In the early 2000s, interest was renewed by the discovery that adrenochrome may be produced normally as an intermediate in the formation of neuromelanin. This finding may be significant because adrenochrome is detoxified at least partially by glutathione-S-transferase. Some studies have found genetic defects in the gene for this enzyme.

Adrenochrome is also believed to have cardiotoxic properties.

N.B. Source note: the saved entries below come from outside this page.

Lemma PropagateBIs_downward (n : BVHNode3D) : downwardDone n.
Proof.
  induction n as [n IH] using BVHNode3D_children_ind.
  intros Hnd Hleaf Hidx P s b. rewrite PropagateBIs_unfold. cbv zeta. cbn [fst snd].
  pose proof (Forall_subnodes_self _ _ Hleaf) as Hn. cbv beta in Hn.
  rewrite leafIndices_unfold in Hidx |- *. rewrite addrs_unfold in Hnd |- *.
  destruct (IsLeaf n) eqn:Hl.
  - cbn [fst snd set_B_I B_I V_I aIJ_VJ].
    split; [|split; [|split; [|split]]]; try reflexivity.
    + intros r [<-|[]]. unfold upd. rewrite !Nat.eqb_refl.
      rewrite pathSum_unfold, (Hn eq_refl).
      rewrite (proj2 (covers_iff n (VertexIndex n))).
      * simpl. ring.
      * rewrite leafIndices_unfold, Hl. left. reflexivity.
    + intros r Hr. unfold upd.
      destruct (Nat.eqb_spec r (VertexIndex n)) as [->|_]; [|reflexivity].
      contradiction Hr. left. reflexivity.
    + intros a Ha. unfold upd.
      destruct (Nat.eqb_spec a (nodeAddr n)) as [->|_]; [|reflexivity].
      contradiction Ha. left. reflexivity.
  - assert (Hleafc : Forall (fun c => Forall (fun m => IsLeaf m = true -> children m = [])
                                             (subnodes c)) (children n)).
    { apply Forall_forall. intros c Hc. eapply Forall_subnodes_child; eassumption. }
    set (s1 := set_B_I s (nodeAddr n) (P + aIJ_VJ s (nodeAddr n))).
    assert (HQ : B_I s1 (nodeAddr n) = P + aIJ_VJ s (nodeAddr n)).
    { unfold s1. cbn [set_B_I B_I]. unfold upd. rewrite Nat.eqb_refl. reflexivity. }
    destruct (downward_children (nodeAddr n) _ (children n) IH Hnd Hleafc Hidx s1 b HQ)
      as [HIn [HOut [HB [HV HA]]]].
    unfold propagateChildren in HIn, HOut, HB, HV, HA.
    split; [|split; [|split; [|split]]].
    + intros r Hr. rewrite (HIn r Hr), pathSum_unfold.
      rewrite (proj2 (covers_iff n r)); [unfold s1; cbn [set_B_I aIJ_VJ]; ring|].
      rewrite leafIndices_unfold, Hl. exact Hr.
    + exact HOut.
    + intros a Ha. rewrite HB.
      * unfold s1. cbn [set_B_I B_I]. unfold upd.
        destruct (Nat.eqb_spec a (nodeAddr n)) as [->|_]; [|reflexivity].
        contradiction Ha. left. reflexivity.
      * intros Hin. apply Ha. right. exact Hin.
    + rewrite HV. reflexivity.
    + rewrite HA. reflexivity.
Qed.

(** *** [MultiplyAf] computes the far field *)

Lemma Rsum_pick_node (x : BVHNode3D) (r : nat) (X : R) (M : list BVHNode3D) :
  In x M -> NoDup (map nodeAddr M) ->
  Rsum (map (fun m => if covers m r
                      then (if Nat.eqb (nodeAddr x) (nodeAddr m) then X else 0)
                      else 0) M)
  = if covers x r then X else 0.
Proof.
  induction M as [|m M IH]; intros Hx Hnd; [contradiction|].
  inversion Hnd as [|? ? Hm HndM]; subst. cbn [map Rsum fold_right].
  fold (Rsum (map (fun m0 => if covers m0 r
                      then (if Nat.eqb (nodeAddr x) (nodeAddr m0) then X else 0)
                      else 0) M)).
  destruct Hx as [->|Hx].
  - rewrite Nat.eqb_refl.
    rewrite (Rsum_ext _ (fun _ => 0)); [rewrite Rsum_zero; destruct (covers x r); ring|].
    intros m' Hm'. destruct (Nat.eqb_spec (nodeAddr x) (nodeAddr m')) as [He|_].
    + contradiction Hm. rewrite He. apply in_map, Hm'.
    + destruct (covers m' r); ring.
  - rewrite (IH Hx HndM).
    destruct (Nat.eqb_spec (nodeAddr x) (nodeAddr m)) as [He|_].
    + contradiction Hm. rewrite <- He. apply in_map, Hx.
    + destruct (covers m r); ring.
Qed.

Lemma pathSum_pairs (t : BlockClusterTree) (root : BVHNode3D) (X : ClusterPair -> R)
    (r : nat) (ps : list ClusterPair) :
  NoDup (addrs root) ->
  Forall (pairInTree root) ps ->
  Rsum (map (fun m => if covers m r
                      then Rsum (map (fun p => if Nat.eqb (nodeAddr (cluster1 p)) (nodeAddr m)
                                               then X p else 0) ps)
                      else 0) (subnodes root))
  = Rsum (map (fun p => if covers (cluster1 p) r then X p else 0) ps).
Proof.
  intros Hnd. induction 1 as [|p ps [Hp _] _ IH]; cbn [map Rsum fold_right].
  - rewrite (Rsum_ext _ (fun _ => 0)); [apply Rsum_zero|].
    intros m _. destruct (covers m r); reflexivity.
  - fold (Rsum (map (fun p0 => if covers (cluster1 p0) r then X p0 else 0) ps)).
    rewrite <- IH, <- (Rsum_pick_node (cluster1 p) r (X p) (subnodes root) Hp Hnd).
    rewrite <- Rsum_plus. apply Rsum_ext. intros m _.
    fold (Rsum (map (fun p0 => if Nat.eqb (nodeAddr (cluster1 p0)) (nodeAddr m)
                               then X p0 else 0) ps)).
    destruct (covers m r); ring.
Qed.

Lemma MultiplyAf_farField (t : BlockClusterTree) (v : VectorXd) (s : MVFields) (r : nat) :
  wellFormedHierarchy (tree_root t) ->
  Forall (pairInTree (tree_root t)) (admissiblePairs t) ->
  fst (MultiplyAf t v s) r = fullMasses (tree_root t) r * farField t v r.
Proof.
  intros [Hnd Hleaf _ _ _ Hidx] Hp. unfold MultiplyAf, SetBIs. cbn [fst snd]. f_equal.
  set (root := tree_root t) in *.
  set (s0 := recursivelyZeroMVFields root s).
  destruct (SetVIs_upward v root Hnd Hleaf s0) as [HV [_ [_ HA1]]].
  set (s1 := SetVIs root v s0) in *.
  destruct (accumulateFarField_spec t s1) as [HA2 _].
  set (s2 := accumulateFarField t s1) in *.
  destruct (PropagateBIs_downward root Hnd Hleaf Hidx 0 s2 setZero) as [HIn [HOut _]].
  assert (Hb : snd (PropagateBIs root 0 (s2, setZero)) r = pathSum (aIJ_VJ s2) root r).
  { destruct (in_dec Nat.eq_dec r (leafIndices root)) as [Hr|Hr].
    - rewrite (HIn r Hr). ring.
    - rewrite (HOut r Hr), (pathSum_outside _ root r Hleaf Hr). reflexivity. }
  rewrite Hb. unfold pathSum, farField.
  rewrite <- (pathSum_pairs t root (fun p => a_IJ t p * upwardSum (cluster2 p) v) r
                _ Hnd Hp).
  apply Rsum_ext. intros m Hm. destruct (covers m r); [|reflexivity].
  rewrite HA2, HA1.
  destruct (recursivelyZeroMVFields_zero root s (nodeAddr m)) as [_ [_ Hz]].
  { unfold addrs. apply in_map, Hm. }
  fold s0 in Hz. rewrite Hz, Rplus_0_l. apply Rsum_ext. intros p Hpin.
  destruct (Nat.eqb _ _); [|reflexivity]. f_equal.
  rewrite Forall_forall in Hp. destruct (Hp p Hpin) as [_ H2]. apply HV, H2.
Qed.

(** *** The monopole product on a well-formed hierarchy *)

Lemma Rsum_permutation (l l' : list R) : Permutation l l' -> Rsum l = Rsum l'.
Proof.
  induction 1 as [|x l l' _ IH|x y l|l l' l'' _ IH1 _ IH2]; simpl;
    [reflexivity|rewrite IH; reflexivity|ring|congruence].
Qed.

Lemma positions_as_elements {B : Type} (m : nat -> R) (l : list nat) :
  forall G : nat -> R -> B,
    map (fun k => G (indexAt l k) (massAt (map m l) k)) (seq 0 (length (map m l)))
    = map (fun x => G x (m x)) l.
Proof.
  induction l as [|x l IH]; intros G; [reflexivity|].
  cbn [map length seq]. f_equal.
  rewrite <- seq_shift, map_map. apply IH.
Qed.

Lemma leaves_subnode (n : BVHNode3D) :
  Forall (fun m => IsLeaf m = true -> children m = []) (subnodes n) ->
  forall m, In m (subnodes n) -> incl (leaves m) (leaves n).
Proof.
  induction n as [n IH] using BVHNode3D_children_ind. intros Hleaf m Hm.
  rewrite subnodes_unfold in Hm. destruct Hm as [<-|Hm]; [apply incl_refl|].
  apply in_flat_map in Hm. destruct Hm as [c [Hc Hm]].
  pose proof (Forall_subnodes_self _ _ Hleaf) as Hn. cbv beta in Hn.
  rewrite (leaves_unfold n). destruct (IsLeaf n).
  - rewrite (Hn eq_refl) in Hc. contradiction.
  - rewrite Forall_forall in IH. intros l Hl. apply in_flat_map. exists c.
    split; [exact Hc|]. apply (IH c Hc (Forall_subnodes_child _ n c Hc Hleaf) m Hm), Hl.
Qed.

Lemma NoDup_flat_map_part {A B : Type} (f : A -> list B) (l : list A) (x : A) :
  In x l -> NoDup (flat_map f l) -> NoDup (f x).
Proof.
  induction l as [|y l IH]; intros Hx Hnd; [contradiction|]. cbn [flat_map] in Hnd.
  destruct (NoDup_app_parts _ _ Hnd) as [H1 [H2 _]].
  destruct Hx as [->|Hx]; [exact H1|apply IH; assumption].
Qed.

Lemma NoDup_leafIndices_subnode (n : BVHNode3D) :
  Forall (fun m => IsLeaf m = true -> children m = []) (subnodes n) ->
  NoDup (leafIndices n) ->
  forall m, In m (subnodes n) -> NoDup (leafIndices m).
Proof.
  induction n as [n IH] using BVHNode3D_children_ind. intros Hleaf Hnd m Hm.
  rewrite subnodes_unfold in Hm. destruct Hm as [<-|Hm]; [exact Hnd|].
  apply in_flat_map in Hm. destruct Hm as [c [Hc Hm]].
  pose proof (Forall_subnodes_self _ _ Hleaf) as Hn. cbv beta in Hn.
  rewrite (leafIndices_unfold n) in Hnd. destruct (IsLeaf n).
  - rewrite (Hn eq_refl) in Hc. contradiction.
  - rewrite Forall_forall in IH.
    apply (IH c Hc (Forall_subnodes_child _ n c Hc Hleaf)
             (NoDup_flat_map_part _ _ c Hc Hnd) m Hm).
Qed.

Section WellFormed.
Lemma unknown_provider_witness :
  fst (generate_response (scenario [] (Ok []) []) (_setup_clients (scenario [] (Ok []) []))
         (lit "Hello") [] (lit "carrier-pigeon") (lit "gpt-4o") fresh)
  = Ok (lit "Error: Unknown provider 'carrier-pigeon'").
Proof.
  rewrite (proj1 (unknown_provider (scenario [] (Ok []) [])
                    (_setup_clients (scenario [] (Ok []) []))
                    (lit "Hello") [] (lit "gpt-4o") fresh
                    (tag := lit "carrier-pigeon")
                    ltac:(vm_compute; discriminate)
                    ltac:(vm_compute; discriminate)
                    ltac:(vm_compute; discriminate))).
  reflexivity.
Defined.






(** X2.  With no credential for the selected provider, [generate_response]
    returns that provider's "API key not found" text and sends no request. *)
Theorem missing_credential (E : environment) (self : AIGateway)
  (prompt system_instruction model : str) (w : world) :
  (openai_client self = None ->
   generate_response E self prompt system_instruction (lit "openai") model w
   = (Ok (lit "Error: OpenAI API key not found."),
      extend w [EvGenerate prompt system_instruction (lit "openai") model]))
  /\ (anthropic_client self = None ->
      generate_response E self prompt system_instruction (lit "anthropic") model w
      = (Ok (lit "Error: Anthropic API key not found."),
         extend w [EvGenerate prompt system_instruction (lit "anthropic") model]))
  /\ (env_key E (lit "GEMINI_API_KEY") = None ->
      generate_response E self prompt system_instruction (lit "gemini") model w
      = (Ok (lit "Error: Gemini API key not found."),
         extend w [EvGenerate prompt system_instruction (lit "gemini") model])).
Proof.
  repeat split; intro H;
    unfold generate_response, bind, emit, try_except, _generate_openai,
      _generate_anthropic, _generate_gemini;
    rewrite H; reflexivity.
Qed.
(** * rust-ppapi: the C helper shims and the NaCl entropy routine

    Shallow embedding of

    - [src/src/helper.cpp] and [src/src/libhelper/helper.cpp], the two
      translation units exporting the [extern "C"] helpers that wrap what the
      Pepper headers inline (variant constructors, completion callbacks);
    - [deps/libressl-2.0.0/crypto/compat/getentropy_nacl.c], the [getentropy]
      replacement reading the virtual [/dev/urandom].

    Conventions.  A fixed-width C integer is a [Z]; [wrap w] keeps the low
    [w] bits and [sign w] reads a [w]-bit pattern as a two's-complement
    number.  A [double] is its IEEE-754 binary64 encoding, a 64-bit pattern:
    the helpers only move doubles, they never compute with them.  The union
    [PP_VarValue] is its eight bytes of storage seen as one little-endian
    64-bit cell (every NaCl and PNaCl target is little-endian); writing an arm
    replaces the bytes that arm covers, reading an arm reinterprets them. *)

From Stdlib Require Import ZArith NArith List Bool Lia.
From Stdlib Require Import Strings.Byte.
Import ListNotations.
Local Open Scope Z_scope.

(** ** Machine integers *)

Definition wrap (w x : Z) : Z := Z.land x (Z.ones w).

Definition sign (w u : Z) : Z :=
  if Z.testbit u (w - 1) then u - Z.shiftl 1 w else u.

Definition int32_range (n : Z) : Prop := - 2 ^ 31 <= n < 2 ^ 31.
Definition int64_range (n : Z) : Prop := - 2 ^ 63 <= n < 2 ^ 63.
Definition binary64 (d : Z) : Prop := 0 <= d < 2 ^ 64.

(** ** The Pepper C API used by the helpers *)

Module PPAPI.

== Conspiracy allegations ==

Adrenochrome is the subject of several conspiracy theories, including QAnon and Pizzagate, in which the chemical plays a similar role to Satanic ritual abuse stories. The theories commonly say that a cabal of Satanists rape and murder children, and harvest adrenochrome from their victims' blood as a recreational drug or as an elixir of youth, as with children's blood infusions. In reality, adrenochrome has been produced by organic synthesis since at least 1952 and is synthesized for research purposes by biotechnology companies, which will then sell it to anyone; as it is not a controlled substance, medical or recreational use of the chemical is easy to access.

== In popular culture ==
- In his 1954 book The Doors of Perception, Aldous Huxley mentions the discovery and alleged effects of adrenochrome, which he likens to the symptoms of mescaline intoxication, though he had never consumed it.
- Anthony Burgess mentions adrenochrome as "drencrom" at the beginning of his 1962 novel A Clockwork Orange. The protagonist and his friends are drinking drug-laced milk: "They had no license for selling liquor, but there was no law yet against prodding some of the new veshches which they used to put into the old moloko, so you could peet it with vellocet or synthemesc or drencrom or one or two other veshches".
- Hunter S. Thompson mentioned adrenochrome in his 1971 book Fear and Loathing in Las Vegas. This is the likely origin of current myths about the compound, because a character says, "There's only one source for this stuff ... the adrenaline glands from a living human body. It's no good if you get it out of a corpse." The adrenochrome scene also appears in the novel's film adaptation. In the DVD commentary, director Terry Gilliam admits that his and Thompson's portrayal is a fictional exaggeration. Gilliam says the drug is entirely fictional and seems unaware of the existence of a substance with the same name. Thompson also mentions adrenochrome in his book Fear and Loathing on the Campaign Trail '72. In the footnotes in chapter April, page 140, he says: "It was sometime after midnight in a ratty hotel room and my memory of the conversation is hazy, due to massive ingestion of booze, fatback, and forty cc's of adrenochrome."